By Connor Clark
Bath-DeWitt Connection Staff Reporter
DeWitt Public School’s Board of Education unanimously approved a new gun policy that bans administrators from carrying a firearm on school grounds.
“Right now we have a policy for students and faculty, but not administrators,” board member Sarah Hartman said.
Superintendent of Dewitt Public Schools, Dr. John Deiter believes that guns in school provide a false sense of security and may cause more problems than solve.
“Administrators haven’t had the same level of training of police personnel,” Deiter said.
“Lock it down… how do you expect to confront an armed subject for something you are not trained to do, and win?” City of DeWitt Police Chief Bruce Ferguson said.
According to Deiter, weapons that are brought into school by administrators may be misplaced and could fall into the hands of a student.
“I’m in favor of guns in schools if they are in the hands of trained law enforcement,” Deiter said. “But having a teacher or administrator try and take down an armed suspect is a low possibility.”
Currently, none of the six schools that make up the DeWitt Public School system have an on-duty police officer, or trained security staff, according to Deiter.
“I can be there in two and half minutes,” Ferguson said. “Will it be enough time to stop a shooter? I don’t know.”
Initial disagreement came from Hartman; in her statement, she fears the potential for a school shooting.
“With no gun on-site, our students would be sitting ducks,” Hartman said.

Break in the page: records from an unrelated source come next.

(* ===== verification/SignatureCgo.v ===== *)
(** * Signatures with the C library: [src/crypto/signature_cgo.go]

    The functions of libsecp256k1, through its Go package, are the class [Libsecp], and what is relied on
    [LibsecpLaws].  The secret is a slice of its own, which is overwritten when [Sign] returns; its content
    then is part of the result. *)

From S2P Require Import Prelude Types Crypto.
Local Open Scope Z_scope.

Inductive lib_error := BadHash | InvalidPublicKey | LibFailed (text : string).

Class Libsecp := {
  lib_S256 : Curve;
  lib_RecoverPubkey : bytes -> bytes -> result lib_error bytes;
  lib_Sign : bytes -> bytes -> result lib_error bytes;
  lib_VerifySignature : bytes -> bytes -> bytes -> bool;
  lib_DecompressPubkey : bytes -> option Z * option Z;
  lib_CompressPubkey : option Z -> option Z -> bytes }.

Section Cgo.
Context `{Eth, Libsecp}.

#[global] Instance cgo_S256 : Secp256k1 := lib_S256.

Definition Ecrecover (hash sig : bytes) : result lib_error bytes := lib_RecoverPubkey hash sig.

Definition SigToPub (hash sig : bytes) : result lib_error PublicKey :=
  s ← Ecrecover hash sig;
  let (x, y) := elliptic_Unmarshal S256 s in Ok (MkPub S256 x y).

(** The signature, and the slice with the secret after the call, if there is one. *)
Definition Sign (hash : bytes) (prv : PrivateKey) : result lib_error bytes * option bytes :=
  if negb (length hash =? 32)%nat then (Err BadHash, None)
  else
    let seckey := PaddedBigBytes (priv_D prv) (Z.to_nat (c_BitSize (pk_Curve (PublicKey_ prv)) / 8)) in
    (lib_Sign hash seckey, Some (zeroBytes seckey)).

Definition VerifySignature (pubkey hash signature : bytes) : bool := lib_VerifySignature pubkey hash signature.

Definition DecompressPubkey (pubkey : bytes) : result lib_error PublicKey :=
  let (x, y) := lib_DecompressPubkey pubkey in
  match x with
  | None => Err InvalidPublicKey
  | Some _ => Ok (MkPub S256 x y)
  end.

Definition CompressPubkey (pubkey : PublicKey) : bytes := lib_CompressPubkey (pk_X pubkey) (pk_Y pubkey).

End Cgo.

(** A signature with the 32 bytes of a secret gives back the public key, with its tag 4; a point is compressed
    and decompressed. *)
Class LibsecpLaws `{Libsecp} := {
  lib_recover D hash sig x y : in_range D -> c_ScalarBaseMult S256 (be_bytes 32 D) = (Some x, Some y) ->
    lib_Sign hash (be_bytes 32 D) = Ok sig -> lib_RecoverPubkey hash sig = Ok (4 :: point_bytes x y);
  lib_compressed x y : on_curve x y -> lib_DecompressPubkey (lib_CompressPubkey (Some x) (Some y)) = (Some x, Some y) }.

Section Signatures.
Context `{EthLaws} `{Libsecp} `{!CurveLaws} `{!LibsecpLaws}.

(** Keys given by a number: the library gets exactly the 32 bytes of the secret, and nothing of them is left in
    memory; whoever has the signature recovers the public key. *)
Theorem sign_recover_cgo hash D (HD : in_range D) :
  (length hash = 32%nat ->
     Sign hash (key_of D) = (lib_Sign hash (be_bytes 32 D), Some (replicate 32 0)) /\
     forall sig, (Sign hash (key_of D)).1 = Ok sig -> SigToPub hash sig = Ok (PublicKey_ (key_of D))) /\
  (length hash <> 32%nat -> Sign hash (key_of D) = (Err BadHash, None)) /\
  DecompressPubkey (CompressPubkey (PublicKey_ (key_of D))) = Ok (PublicKey_ (key_of D)).
Proof.
  destruct (law_point (be_bytes 32 D)) as (x & y & E & Hxy).
  { rewrite be_val_be_bytes, Z.mod_small by (by apply in_range_fits). unfold in_range in HD. lia. }
  assert (Hk : PublicKey_ (key_of D) = MkPub S256 (Some x) (Some y)) by (unfold key_of; by rewrite E).
  assert (Hsig : length hash = 32%nat -> Sign hash (key_of D) = (lib_Sign hash (be_bytes 32 D), Some (replicate 32 0))).
  { intros Hh. unfold Sign. rewrite Hh, key_of_Curve, key_of_D, law_bits. cbn [Nat.eqb negb].
    change (Z.to_nat (256 / 8)) with 32%nat. rewrite law_padded by (by apply in_range_fits).
    by rewrite zeroBytes_spec, length_be_bytes. }
  split; [|split].
  - intros Hh. specialize (Hsig Hh). split; [done|]. rewrite Hsig. cbn [fst]. intros sig Hs.
    unfold SigToPub, Ecrecover. rewrite (lib_recover D hash sig x y HD E Hs). cbn [mbind result_bind].
    assert (Hu : elliptic_Unmarshal S256 (4 :: point_bytes x y) = (Some x, Some y)).
    { apply Unmarshal_spec; [|by split]. apply bytes_ok_cons. split; [unfold byte_ok; lia|].
      apply bytes_ok_app. split; apply be_bytes_ok. }
    rewrite Hu. by rewrite Hk.
  - intros Hh. unfold Sign. by destruct (Nat.eqb_spec (length hash) 32).
  - unfold DecompressPubkey, CompressPubkey. rewrite Hk. cbn [pk_X pk_Y]. by rewrite lib_compressed.
Qed.

End Signatures.

(** ** The classes are satisfied

    A library, for the sake of examples, whose signatures are the secrets. *)

#[local] Existing Instances own_eth own_eth_laws.

#[local] Instance toy_lib : Libsecp := {|
  lib_S256 := plain_curve;
  lib_Sign hash seckey := Ok seckey;
  lib_RecoverPubkey hash sig :=
    let (x, y) := c_ScalarBaseMult plain_curve sig in Ok (4 :: point_bytes (default 0 x) (default 0 y));
  lib_VerifySignature _ _ _ := true;
  lib_CompressPubkey x y := point_bytes (default 0 x) (default 0 y);
  lib_DecompressPubkey b := (Some (be_val (take 32 b)), Some (be_val (drop 32 b))) |}.

#[local] Instance toy_curve_laws : @CurveLaws cgo_S256 := plain_curve_laws.

#[local] Program Instance toy_lib_laws : LibsecpLaws.
Next Obligation.
  intros D hash sig x y HD E Hs. assert (sig = be_bytes 32 D) as -> by (cbn [lib_Sign toy_lib] in Hs; congruence).
  cbn [lib_RecoverPubkey toy_lib]. unfold S256, cgo_S256 in E. cbn [lib_S256 toy_lib] in E. rewrite E. reflexivity.
Qed.
Next Obligation.
  intros x y (Hx & Hy & _). cbn [lib_DecompressPubkey lib_CompressPubkey toy_lib default from_option id].
  apply (@coordinate_fits plain_curve plain_curve_laws) in Hx, Hy. unfold point_bytes.
  rewrite take_app_length', drop_app_length' by (by rewrite length_be_bytes).
  rewrite !be_val_be_bytes, !Z.mod_small by done. reflexivity.
Qed.

Lemma sign_recover_cgo_witness : SigToPub (replicate 32 9) (be_bytes 32 5) = Ok (PublicKey_ (key_of 5)) /\
  (Sign (replicate 32 9) (key_of 5)).2 = Some (replicate 32 0).
Proof.
  destruct (sign_recover_cgo (replicate 32 9) 5) as (H & _); [by vm_compute|].
  destruct (H eq_refl) as [E Hs]. split; [|rewrite E; reflexivity]. apply Hs. rewrite E. reflexivity.
Defined.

However, protocols in-place for if a shooter entered a school, won her mind back to approve the policy.
Current protocol is a lockdown procedure, where teachers quickly lock their doors and take students to a corner where a suspect would not be able to see them through a window, according to the DeWitt Public Schools website.
This lockdown drill is required to be practiced at least three times a year, and at each of the six schools that make up DeWitt Public Schools, according to the website.
DeWitt High School Principal Jody McKean believes that lockdown testing performed at DeWitt High School is sufficient.
“I think three is enough,” McKean said. “What is nice about testing is that it can occur at any time, even during passing periods.”
McKean also said that the high school is looking into having a part time officer on-site.
However, the looming question over whether having a gun in school may help stop a potential threat, is one that maybe go unanswered for a while.
“If there was a weapon in the classroom, I wouldn’t be opposed to that,” Ferguson said.
“My concern and it’s more personal, I’m just not in favor of guns in schools,” Deiter said.